**What you need to do**
Return exactly the span of lines that opens with the line containing "String quote (repr_chars" and closes with the last line of the data, inclusive.

**Data for this exercise**
(** X25. The sentiment lies between -6 and 4.  It is negative only if
    one of the six negative words occurs in the lower-cased headline, and
    positive only if one of the four positive words does. *)
Theorem sentiment_range_and_sign :
  forall headline : string,
    (-6 <= V24E.compute_sentiment headline <= 4)%Z /\
    ((forall w, In w ["crisis"; "collapse"; "fell"; "war"; "attack"; "assassinated"] ->
                Py.contains w (Py.lower headline) = false) ->
     (0 <= V24E.compute_sentiment headline)%Z) /\
    ((forall w, In w ["rallies"; "optimism"; "growth"; "record high"] ->
                Py.contains w (Py.lower headline) = false) ->
     (V24E.compute_sentiment headline <= 0)%Z).
Proof.
  intros headline. unfold V24E.compute_sentiment.
  set (hit := fun w => Py.contains w (Py.lower headline)).
  pose proof (filter_length_le hit ["rallies"; "optimism"; "growth"; "record high"]) as P.
  pose proof (filter_length_le hit
                ["crisis"; "collapse"; "fell"; "war"; "attack"; "assassinated"]) as N.
  cbn [List.length] in P, N. split; [lia|]. split; intros H.
  - rewrite (filter_none hit _ H). cbn [List.length]. lia.
  - rewrite (filter_none hit _ H). cbn [List.length]. lia.
Qed.

Lemma sentiment_range_and_sign_witness :
  (0 <= V24E.compute_sentiment "Stocks rally on growth optimism")%Z /\
  (V24E.compute_sentiment "Markets fell as war spreads" <= 0)%Z.
Proof.
  split.
  - apply (proj1 (proj2 (sentiment_range_and_sign "Stocks rally on growth optimism"))).
    intros w Hin. simpl in Hin.
    repeat (destruct Hin as [<-|Hin]; [reflexivity|]). contradiction.
  - apply (proj2 (proj2 (sentiment_range_and_sign "Markets fell as war spreads"))).
    intros w Hin. simpl in Hin.
    repeat (destruct Hin as [<-|Hin]; [reflexivity|]). contradiction.
Defined.

End CaseAndSentiment.
(** [state.SimulcastIdx = idx] followed by the loop of lines 289-291. *)
Definition setSimulcastIdx (idx : Z) (state : IncomingAllStats.t)
    : IncomingAllStats.t :=
    let media := IncomingAllStats.Media state in
    IncomingAllStats.mk
      (IncomingAllStats.Rtt state) (IncomingAllStats.MinWaitTime state)
      (IncomingAllStats.MaxWaitTime state) (IncomingAllStats.AvgWaitTime state)
      (IncomingStats.mk
         (IncomingStats.LostPackets media) (IncomingStats.DropPackets media)
         (IncomingStats.NumPackets media) (IncomingStats.NumRTCPPackets media)
         (IncomingStats.TotalBytes media) (IncomingStats.TotalRTCPBytes media)
         (IncomingStats.TotalPLIs media) (IncomingStats.TotalNACKs media)
         (IncomingStats.Bitrate media)
         (setLayerIdx idx <$> IncomingStats.Layers media))
      (IncomingAllStats.Rtx state) (IncomingAllStats.Fec state)
      (IncomingAllStats.Bitrate state) (IncomingAllStats.Total state)
      (IncomingAllStats.Remb state) idx (IncomingAllStats.timestamp state).

(** One turn of the loop of lines 281-292.  The slice holds pointers to
    the entries of the cache; an entry is carried with its key and
    written back under it. *)
Definition rank (acc : Z * gmap string IncomingAllStats.t)
      (kv : string * IncomingAllStats.t) : Z * gmap string IncomingAllStats.t :=
    let '(simulcastIdx, m) := acc in
    let '(id, state) := kv in
    if IncomingAllStats.Bitrate state >? 0 then
      let simulcastIdx := Go.iadd simulcastIdx 1 in
      (simulcastIdx, <[id := setSimulcastIdx simulcastIdx state]> m)
    else
      (simulcastIdx, <[id := setSimulcastIdx (-1) state]> m).

(** Lines 271-292: collect the entries, sort them by descending bitrate,
    number them. *)
Definition rerank (m : gmap string IncomingAllStats.t) (w : World)
    : gmap string IncomingAllStats.t * World :=
    let stats := rangeMap (tick w) _ m in
    let w := next w in
    let stats :=
      sortSlice _
        (fun a b => IncomingAllStats.Bitrate a.2 >? IncomingAllStats.Bitrate b.2)
        stats in
    ((foldl rank (0, m) stats).2, w).

(** [GetStats] returns the cache itself, [stats] of the resulting track. *)
Definition GetStats (i : t) (w : World) : t * World :=
    let '(i, w) :=
      foldl refresh (i, next w) (rangeMap (tick w) _ (encodings i)) in
    let '(m, w) := rerank (stats i) w in
    (withStats m i, w).

(** *** [GetActiveLayers] *)

(** Line 324 and line 331: the two copies made of one layer. *)
Definition ownLayer (layer : Layer.t) : Layer.t :=
    {| Layer.EncodingId := "";
       Layer.SpatialLayerId := Layer.SpatialLayerId layer;
       Layer.TemporalLayerId := Layer.TemporalLayerId layer;
       Layer.TotalBytes := 0;
       Layer.NumPackets := 0;
       Layer.Bitrate := Layer.Bitrate layer;
       Layer.SimulcastIdx := Layer.SimulcastIdx layer |}.

Definition globalLayer (id : string) (layer : Layer.t) : Layer.t :=
    {| Layer.EncodingId := id;
       Layer.SpatialLayerId := Layer.SpatialLayerId layer;
       Layer.TemporalLayerId := Layer.TemporalLayerId layer;
       Layer.TotalBytes := 0;
       Layer.NumPackets := 0;
       Layer.Bitrate := Layer.Bitrate layer;
       Layer.SimulcastIdx := Layer.SimulcastIdx layer |}.

(** Line 345: the layer made up for an encoding without layers. *)
Definition flatLayer (encoding : ActiveEncoding.t) : Layer.t :=
    {| Layer.EncodingId := ActiveEncoding.EncodingId encoding;
       Layer.SpatialLayerId := MaxLayerId;
       Layer.TemporalLayerId := MaxLayerId;
       Layer.TotalBytes := 0;
       Layer.NumPackets := 0;
       Layer.Bitrate := ActiveEncoding.Bitrate encoding;
       Layer.SimulcastIdx := ActiveEncoding.SimulcastIdx encoding |}.

Definition lessLayer (a b : Layer.t) : bool :=
    Layer.Bitrate a <? Layer.Bitrate b.

Definition lessEncoding (a b : ActiveEncoding.t) : bool :=
    ActiveEncoding.Bitrate a <? ActiveEncoding.Bitrate b.

(** One turn of the loop of lines 323-339. *)
Definition copyLayer (id : string) (acc : list Layer.t * list Layer.t)
      (layer : Layer.t) : list Layer.t * list Layer.t :=
    let '(own, all) := acc in
    (own ++ [ownLayer layer], all ++ [globalLayer id layer]).

(** One turn of the loop of lines 305-354. *)
Definition select (acc : ActiveLayersInfo.t)
      (kv : string * IncomingAllStats.t) : ActiveLayersInfo.t :=
    let '(id, state) := kv in
    let active := ActiveLayersInfo.Active acc in
    let inactive := ActiveLayersInfo.Inactive acc in
    let all := ActiveLayersInfo.Layers acc in
    if IncomingAllStats.Bitrate state =? 0 then
      ActiveLayersInfo.mk active
        (inactive ++ [ActiveEncoding.mk id 0 0 []]) all
    else
      let encoding :=
        ActiveEncoding.mk id (IncomingAllStats.SimulcastIdx state)
          (IncomingAllStats.Bitrate state) [] in
      let layers := IncomingStats.Layers (IncomingAllStats.Media state) in
      let '(own, all) := foldl (copyLayer id) ([], all) layers in
      if (0 <? length own)%nat then
        ActiveLayersInfo.mk
          (active ++ [ActiveEncoding.mk id (IncomingAllStats.SimulcastIdx state)
                        (IncomingAllStats.Bitrate state)
                        (sortSlice _ lessLayer own)])
          inactive all
      else
        ActiveLayersInfo.mk (active ++ [encoding]) inactive
          (all ++ [flatLayer encoding]).

(** Lines 356-368, on the cache [GetStats] returned. *)
Definition activeLayers (stats : gmap string IncomingAllStats.t) (w : World)
    : ActiveLayersInfo.t * World :=
    let r := foldl select (ActiveLayersInfo.mk [] [] []) (rangeMap (tick w) _ stats) in
    let w := next w in
    let active := ActiveLayersInfo.Active r in
    let all := ActiveLayersInfo.Layers r in
    let active :=
      if (0 <? length active)%nat then sortSlice _ lessEncoding active else active in
    let all :=
      if (0 <? length all)%nat then sortSlice _ lessLayer all else all in
    (ActiveLayersInfo.mk active (ActiveLayersInfo.Inactive r) all, w).

Definition GetActiveLayers (i : t) (w : World)
    : ActiveLayersInfo.t * t * World :=
    let '(i, w) := GetStats i w in
    let '(info, w) := activeLayers (stats i) w in
    (info, i, w).

(** *** [Attached], [Detached], [Stop] *)

Definition Attached (i : t) (w : World) : t * World :=
    let i := withCounter (Go.iadd (counter i) 1) i in
    if counter i =? 1 then (i, call (Call_Emit (OfTrack (id i)) "attached") w)
    else (i, w).

Definition Detached (i : t) (w : World) : t * World :=
    let i := withCounter (Go.isub (counter i) 1) i in
    if counter i =? 0 then (i, call (Call_Emit (OfTrack (id i)) "detached") w)
    else (i, w).

(** One turn of the loop of lines 421-429. *)
Definition release (w : World) (kv : string * Encoding.t) : World :=
    let encoding := kv.2 in
    let w :=
      match Encoding.depacketizer encoding with
      | Some d =>
          call (Call_DeleteStreamTrackDepacketizer d)
            (call (Call_DepacketizerStop d) w)
      | None => w
      end in
    call (Call_DeleteRTPIncomingSourceGroup (Encoding.source encoding)) w.

(** [Stop] also hands back the one-shot listeners that "stopped" has
    fired: they act on the owner of the track, which runs them. *)
Definition Stop (i : t) (w : World) : t * list Listener * World :=
    match receiver i with
    | None => (i, [], w)
    | Some _ =>
        let w := foldl release (next w) (rangeMap (tick w) _ (encodings i)) in
        let w := call (Call_Emit (OfTrack (id i)) "stopped") w in
        (mk (id i) (media i) None (counter i) ∅ (trackInfo i) (stats i) [],
         Emitter i, w)
    end.

(** *** [GetSSRCs], [GetFirstEncoding], [Refresh] *)

(** One turn of the loop of lines 230-236: the three sources of an
    encoding, under the names the map literal gives them. *)
Definition ssrcsOf (acc : list (gmap string RTPIncomingSource.t))
      (kv : string * Encoding.t) : list (gmap string RTPIncomingSource.t) :=
    let source := Encoding.source kv.2 in
    acc ++ [<["fec" := RTPIncomingSourceGroup.GetFec source]>
              (<["rtx" := RTPIncomingSourceGroup.GetRtx source]>
                 (<["media" := RTPIncomingSourceGroup.GetMedia source]> ∅))].

Definition GetSSRCs (i : t) (w : World)
    : list (gmap string RTPIncomingSource.t) * World :=
    (foldl ssrcsOf [] (rangeMap (tick w) _ (encodings i)), next w).

(** [litter.Dump(i.encodings)] writes the encodings to the standard
    output; what it was given is the first component of the result.  The
    loop returns at its first turn: the map never holds a [nil] encoding. *)
Definition GetFirstEncoding (i : t) (w : World)
    : gmap string Encoding.t * option Encoding.t * World :=
    (encodings i, snd <$> head (rangeMap (tick w) _ (encodings i)), next w).

(** One turn of the loop of lines 400-403: the SSRC handed to
    [i.receiver.SendPLI]; a call through a [nil] receiver is a panic. *)
Definition sendPLI (i : t) (kv : string * Encoding.t) : option Z :=
    match receiver i with
    | Some _ =>
        Some (RTPIncomingSource.GetSsrc
                (RTPIncomingSourceGroup.GetMedia (Encoding.source kv.2)))
    | None => None
    end.

(** [Refresh] gives the keyframe requests it has sent, in order, or
    [None] when it panics. *)
Definition Refresh (i : t) (w : World) : option (list Z * World) :=
    sent ← mapM (sendPLI i) (rangeMap (tick w) _ (encodings i));
    Some (sent, next w).

End Track.

End IncomingStreamTrack.

(** ** Package [strconv] of the standard library, as far as it is used *)

Module strconv.

Definition digit (c : Ascii.ascii) : option Z :=
  let n := Z.of_N (Ascii.N_of_ascii c) in
  if (48 <=? n) && (n <=? 57) then Some (n - 48) else None.

(** The loop of [ParseUint] in base 10 with [bitSize] 32: the characters
    are read from the left, a character that is not a digit is a syntax
    error, a value above [2^32 - 1] is a range error. *)
Fixpoint parseFrom (num : string) (n : Z) (s : string) : Z + NumError :=
  match s with
  | EmptyString => inl n
  | String c s =>
      match digit c with
      | None => inr (ErrSyntax num)
      | Some d =>
          let n1 := n * 10 + d in
          if n1 >? 2 ^ 32 - 1 then inr (ErrRange num) else parseFrom num n1 s
      end
  end.

(** [strconv.ParseUint(s, 10, 32)]. *)
Definition ParseUint (s : string) : Z + NumError :=
  match s with
  | EmptyString => inr (ErrSyntax s)
  | _ => parseFrom s 0 s
  end.

(** [strconv.FormatUint(n, 10)] and [strconv.Itoa(n)] on a number that is
    not negative. *)
Definition FormatUint (n : Z) : string :=
  DecimalString.NilZero.string_of_uint (N.to_uint (Z.to_N n)).

Definition Itoa (n : nat) : string :=
  DecimalString.NilZero.string_of_uint (Nat.to_uint n).

End strconv.

(** A loop whose body may panic: [None] is the panic. *)
Fixpoint foldlM {A B : Type} (f : A -> B -> option A) (a : A) (l : list B)
  : option A :=
  match l with
  | [] => Some a
  | b :: l =>
      match f a b with
      | Some a => foldlM f a l
      | None => None
      end
  end.

(** ** The stream: [incomingstream.go] *)

Module IncomingStream.

(** The field [info] is never assigned by these sources and is left out. *)
Record t : Type := mk {
  id : string;
  transport : option DTLSICETransport;
  receiver : option RTPReceiverFacade;
  tracks : gmap string IncomingStreamTrack.t;
}.

Section Stream.

Variable rangeMap : nat -> forall V : Type, gmap string V -> list (string * V).

Definition withTracks (m : gmap string IncomingStreamTrack.t) (i : t) : t :=
  mk (id i) (transport i) (receiver i) m.
(* ===== verification/PyRepr.v ===== *)
(** * [repr] of the Python objects the program prints

    [print(f"... {message}")] (line 35) and [{self.gps_coordinates}]
    (lines 79 and 118) format a dict with [str], which is [repr] for a
    dict: [{'key': value, ...}] in insertion order, strings quoted by
    [unicode_repr], numbers by [int.__repr__] and [float.__repr__],
    lists as [[a, b]].  The objects are the values of [Json.t], read as
    Python objects (a [JObj] is a dict with its items in insertion
    order).  [str_repr] follows CPython's [unicode_repr] on code points
    below 256: single quotes unless the text holds a single quote and no
    double quote, backslash escapes for the quote, the backslash, tab,
    newline and carriage return, [\xhh] for the other non-printable
    characters. *)

From Stdlib Require Import ZArith Floats String Ascii.
From stdpp Require Import base list.
From S2P Require Import Prelude PyRuntime Json.

Module PyRepr.
Local Open Scope string_scope.

Definition squote : ascii := "039"%char.

(** [Py_UNICODE_ISPRINTABLE] below 256: not the controls, not the
    no-break space [U+00A0], not the soft hyphen [U+00AD]. *)
Definition printable (n : nat) : bool :=
  (Nat.leb 32 n && Nat.ltb n 127) || (Nat.leb 161 n && negb (Nat.eqb n 173) && Nat.ltb n 256).

Definition repr_char (quote c : ascii) : string :=
  let n := nat_of_ascii c in
  if Ascii.eqb c quote || Ascii.eqb c Json.backslash then String Json.backslash (String c EmptyString)
  else if Nat.eqb n 9 then String Json.backslash "t"
  else if Nat.eqb n 10 then String Json.backslash "n"
  else if Nat.eqb n 13 then String Json.backslash "r"
  else if printable n then String c EmptyString
  else String Json.backslash ("x" ++ String (hex_digit (n / 16)) (String (hex_digit (n mod 16)) EmptyString)).

Fixpoint repr_chars (quote : ascii) (s : string) : string :=
  match s with
  | EmptyString => EmptyString
  | String c s' => repr_char quote c ++ repr_chars quote s'
  end.

(** [unicode_repr]. *)
Definition str_repr (s : string) : string :=
  let quote := if has_char squote s && negb (has_char Json.dquote s) then Json.dquote else squote in
  String quote (repr_chars quote s ++ String quote EmptyString).

Section Repr.
Context `{Runtime}.

(** [float.__repr__], with its three non-finite spellings. *)
Definition float_str (f : float) : string :=
  if is_nan f then "nan"
  else if PrimFloat.eqb f infinity then "inf"
  else if PrimFloat.eqb f neg_infinity then "-inf"
  else float_repr f.

Definition num_str (n : PyNum) : string :=
  match n with
  | PInt z => int_repr z
  | PFloat f => float_str f
  end.

Fixpoint repr (v : Json.t) : string :=
  match v with
  | Json.JNull => "None"
  | Json.JBool b => if b then "True" else "False"
  | Json.JNum n => num_str n
  | Json.JStr s => str_repr s
  | Json.JArr l => "[" ++ Json.join ", " (map repr l) ++ "]"
  | Json.JObj kvs => "{" ++ Json.join ", " (map (fun kv => str_repr kv.1 ++ ": " ++ repr kv.2) kvs) ++ "}"
  end.
End Repr.

End PyRepr.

**Answer to this problem**
  String quote (repr_chars quote s ++ String quote EmptyString).

Section Repr.
Context `{Runtime}.

(** [float.__repr__], with its three non-finite spellings. *)
Definition float_str (f : float) : string :=
  if is_nan f then "nan"
  else if PrimFloat.eqb f infinity then "inf"
  else if PrimFloat.eqb f neg_infinity then "-inf"
  else float_repr f.

Definition num_str (n : PyNum) : string :=
  match n with
  | PInt z => int_repr z
  | PFloat f => float_str f
  end.

Fixpoint repr (v : Json.t) : string :=
  match v with
  | Json.JNull => "None"
  | Json.JBool b => if b then "True" else "False"
  | Json.JNum n => num_str n
  | Json.JStr s => str_repr s
  | Json.JArr l => "[" ++ Json.join ", " (map repr l) ++ "]"
  | Json.JObj kvs => "{" ++ Json.join ", " (map (fun kv => str_repr kv.1 ++ ": " ++ repr kv.2) kvs) ++ "}"
  end.
End Repr.

End PyRepr.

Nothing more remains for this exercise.